Simultaneously, this effort provides educational and job opportunities in both the
developed and developing worlds, while building cultural and economic bridges for
the common good. This distribution of problem solving at the three core stages of
drug-lead discovery is shown schematically in Figure 1.
Figure 1
Diagram of distributed problem solving at three stages of Distributed Drug Discovery.
Stage One D3: Distributed Computational Analysis
Independent of the integrated D3 process proposed here, scientists have demonstrated
the viability and power of a distributed problem solving approach at the computational
stage of drug discovery.(8) The Web site Grid.org(9a) describes how a screen saver
surrogate process permits computational screening of a virtual library of over 35
million potential drug molecules, to identify those that might interact with protein
targets relevant to the treatment of smallpox. A similar distributed project has been
organized by the World Community Grid, with malaria as one of the targeted diseases.(9b)
The Schools Malaria Project is an excellent example of how distributed computation
and education can be combined to address a developing world disease challenge.(8h)
These sites (and the pioneering “SETI” project(9c)) demonstrate the power of dividing
a large computational problem into smaller units and distributing them to individual
PCs that have the required problem-solving software. In these distributed computational
examples, free programs that run on idle PCs are powerfully combined to process large
data sets and economically solve resource-intensive computational problems.
Stage Two D3: Distributed Chemical Synthesis
We believe an analogous process can be developed and employed at the synthesis stage
of drug-lead discovery. The distributed resources will be individual student-chemists
in both undergraduate and graduate academic laboratories, as they receive education
and do research in organic synthesis. Temporarily idle resources at private, public,
and other nonprofit synthetic laboratories around the world will serve as additional
distributed synthetic sites.
By utilizing combinatorial chemistry and the equipment discussed in Part II of this
Perspective, D3 will capitalize on a tight integration of Stage One computational
analysis with realistic Stage Two synthetic capability. Well-precedented virtual D3
catalogs (discussed in detail in Part II) are key to this integration. Their precedented
nature gives assurance that potential drug-lead molecules, computationally selected
from these virtual catalogs, will be synthetically accessible by students and researchers
utilizing simple, low-cost, globally distributed equipment and procedures.

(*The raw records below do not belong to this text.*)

(** ** A copy, and an event *)

Lemma device_write_chunk fuel k chunk copied : keeps (fs_rel keeps_device) (write_chunk fuel k chunk copied).
Proof. revert chunk copied. induction fuel as [|fuel IH]; intros; cbn [write_chunk]; keeps_auto; apply IH. Qed.
#[export] Hint Resolve device_write_chunk : keeps.
Lemma device_copy_loop fuel i o pos copied : keeps (fs_rel keeps_device) (copy_loop fuel i o pos copied).
Proof. revert pos copied. induction fuel as [|fuel IH]; intros; cbn [copy_loop]; keeps_auto; apply IH. Qed.
#[export] Hint Resolve device_copy_loop : keeps.
Lemma device_copy_contents i o st : keeps (fs_rel keeps_device) (copy_contents i o st).
Proof. unfold copy_contents, sys_futimens, sys_fchmod. keeps_auto. Qed.
#[export] Hint Resolve device_copy_contents : keeps.
Lemma device_copy_once s t : keeps (fs_rel keeps_device) (syseba_copy_file_once_posix s t).
Proof. unfold syseba_copy_file_once_posix. keeps_auto. Qed.
Lemma device_replace t p : keeps (fs_rel keeps_device) (syseba_atomic_replace t p).
Proof. unfold syseba_atomic_replace. keeps_auto. Qed.
#[export] Hint Resolve device_copy_once device_replace : keeps.
Lemma device_copy_attempts n source destination attempt attempts :
  keeps (fs_rel keeps_device) (copy_attempts n source destination attempt attempts).
Proof. revert attempt. induction n as [|n IH]; intros; cbn [copy_attempts]; keeps_auto; apply IH. Qed.
#[export] Hint Resolve device_copy_attempts : keeps.
Lemma device_copy_file source destination attempts :
  keeps (fs_rel keeps_device) (syseba_copy_file source destination attempts).
Proof. unfold syseba_copy_file. keeps_auto. Qed.
#[export] Hint Resolve device_copy_file : keeps.
Lemma device_need_copy source destination : keeps (fs_rel keeps_device) (syseba_files_need_copy source destination).
Proof. unfold syseba_files_need_copy. keeps_auto. Qed.
#[export] Hint Resolve device_need_copy : keeps.
(* ===== verification/SyncFacts.v ===== *)
(** * The initial synchronization

    On a quiet host it gives the workers one event for every file and directory of
    the source. *)

From S2P Require Import Prelude CString Paths Os OsFacts Platform Fs FsFacts CopyFacts Config ConfigFacts ConfigText FsTree FsTreeFacts Restore Queue QueueFacts AppState Log LogFacts App PlainFacts WalkFacts AppFacts LifeFacts.

(** ** Containment of what exists *)

(** A host after a successful [realpath]. *)
Definition touched (s : os) : os :=
  match os_realpath_errno s with Some e => with_errno e s | None => s end.

Lemma touched_twice s : touched (touched s) = touched s.
Proof. unfold touched. destruct (os_realpath_errno s) eqn:E; cbn; by rewrite E. Qed.

Lemma touched_world s : same_world s (touched s).
Proof. unfold touched. destruct (os_realpath_errno s); [apply same_world_errno|reflexivity]. Qed.

Lemma touched_realpath s : os_realpath_errno (touched s) = os_realpath_errno s.
Proof. unfold touched. by destruct (os_realpath_errno s) eqn:E. Qed.

Lemma touched_mono s : os_mono (touched s) = os_mono s.
Proof. unfold touched. by destruct (os_realpath_errno s). Qed.

Lemma realpath_present s names :
  quiet s -> Forall path_name names -> no_links (os_fs s) names ->
  tree_ok (os_fs s) -> is_Some (node_at (os_fs s) names) ->
  sys_realpath (render names) s = (Some (render names), touched s).
Proof. intros Hq. intros. unfold sys_realpath. by rewrite syscall_quiet, resolve_present. Qed.

Lemma resolve_links_present s names :
  quiet s -> Forall path_name names -> no_links (os_fs s) names ->
  tree_ok (os_fs s) -> is_Some (node_at (os_fs s) names) -> zlen (render names) < SYSEBA_PATH_MAX ->
  syseba_path_resolve_links (render names) SYSEBA_PATH_MAX s = (Some (render names), touched s).
Proof.
  intros Hq Hn Hl Ht Hs Hz. unfold syseba_path_resolve_links.
  rewrite (bind_run _ _ _ (Some (render names)) s) by (by apply path_real_os_id; [|done|lia]).
  assert (fits SYSEBA_PATH_MAX (render names) = true) as Hfit by (by apply Z.ltb_lt).
  rewrite Hfit. cbn [negb].
  rewrite (bind_run _ _ _ (Some (render names)) s).
  2: { cbn [probe_existing]. rewrite (bind_run _ _ _ true s); [done|].
    unfold syseba_fs_exists. rewrite (bind_run _ _ _ (node_at (os_fs s) names) s) by (by apply lstat_present).
    by destruct Hs as [n ->]. }
  rewrite (bind_run _ _ _ (Some (render names)) (touched s)) by (by apply realpath_present).
  rewrite drop_all, app_nil_r, Hfit. cbn [negb]. apply path_real_os_id; [done|done|lia].
Qed.

Lemma is_within_present s b c :
  quiet s -> tree_ok (os_fs s) ->
  (forall p, p = b \/ p = c -> Forall path_name p /\ no_links (os_fs s) p /\
     is_Some (node_at (os_fs s) p) /\ zlen (render p) < SYSEBA_PATH_MAX) ->
  syseba_path_is_within (render b) (render c) s = (bool_decide (b `prefix_of` c), touched s).
Proof.
  intros Hq Ht Hp. destruct (Hp b) as (Hb & Hlb & Hsb & Hzb); [by left|].
  destruct (Hp c) as (Hc & Hlc & Hsc & Hzc); [by right|]. unfold syseba_path_is_within.
  rewrite (bind_run _ _ _ (Some (render b)) (touched s)) by (by apply resolve_links_present).
  destruct (touched_world s) as [Hh Hf].
  rewrite (bind_run _ _ _ (Some (render c)) (touched s)).
  2: { rewrite <- touched_twice at 2. apply resolve_links_present; rewrite ?Hf; try done.
       eapply same_world_quiet; [apply touched_world|done]. }
  unfold ret. f_equal. pose proof (within_text_spec b c Hb Hc) as Hw.
  destruct (within_text _ _) eqn:E, (bool_decide _) eqn:Ed; bool_hyps; naive_solver.
Qed.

Stage Three D3: Distributed Biological Screening
All the products from these synthetic efforts can be tested by distributed biological
screening, if developed in an analogous fashion and integrated into educational, private,
public, or other nonprofit laboratories. Although we are not aware of current examples
of a distributed screening process, we believe that the D3 concept, coupled with the
documented examples of distributed problem solving in Stage One computation and Stage
Two synthesis, will provide incentive for our biological colleagues to develop their
own distributed methodology for Stage Three screening. Meanwhile, high-throughput
screening resources are available through the NIH Molecular Libraries Initiative.(10)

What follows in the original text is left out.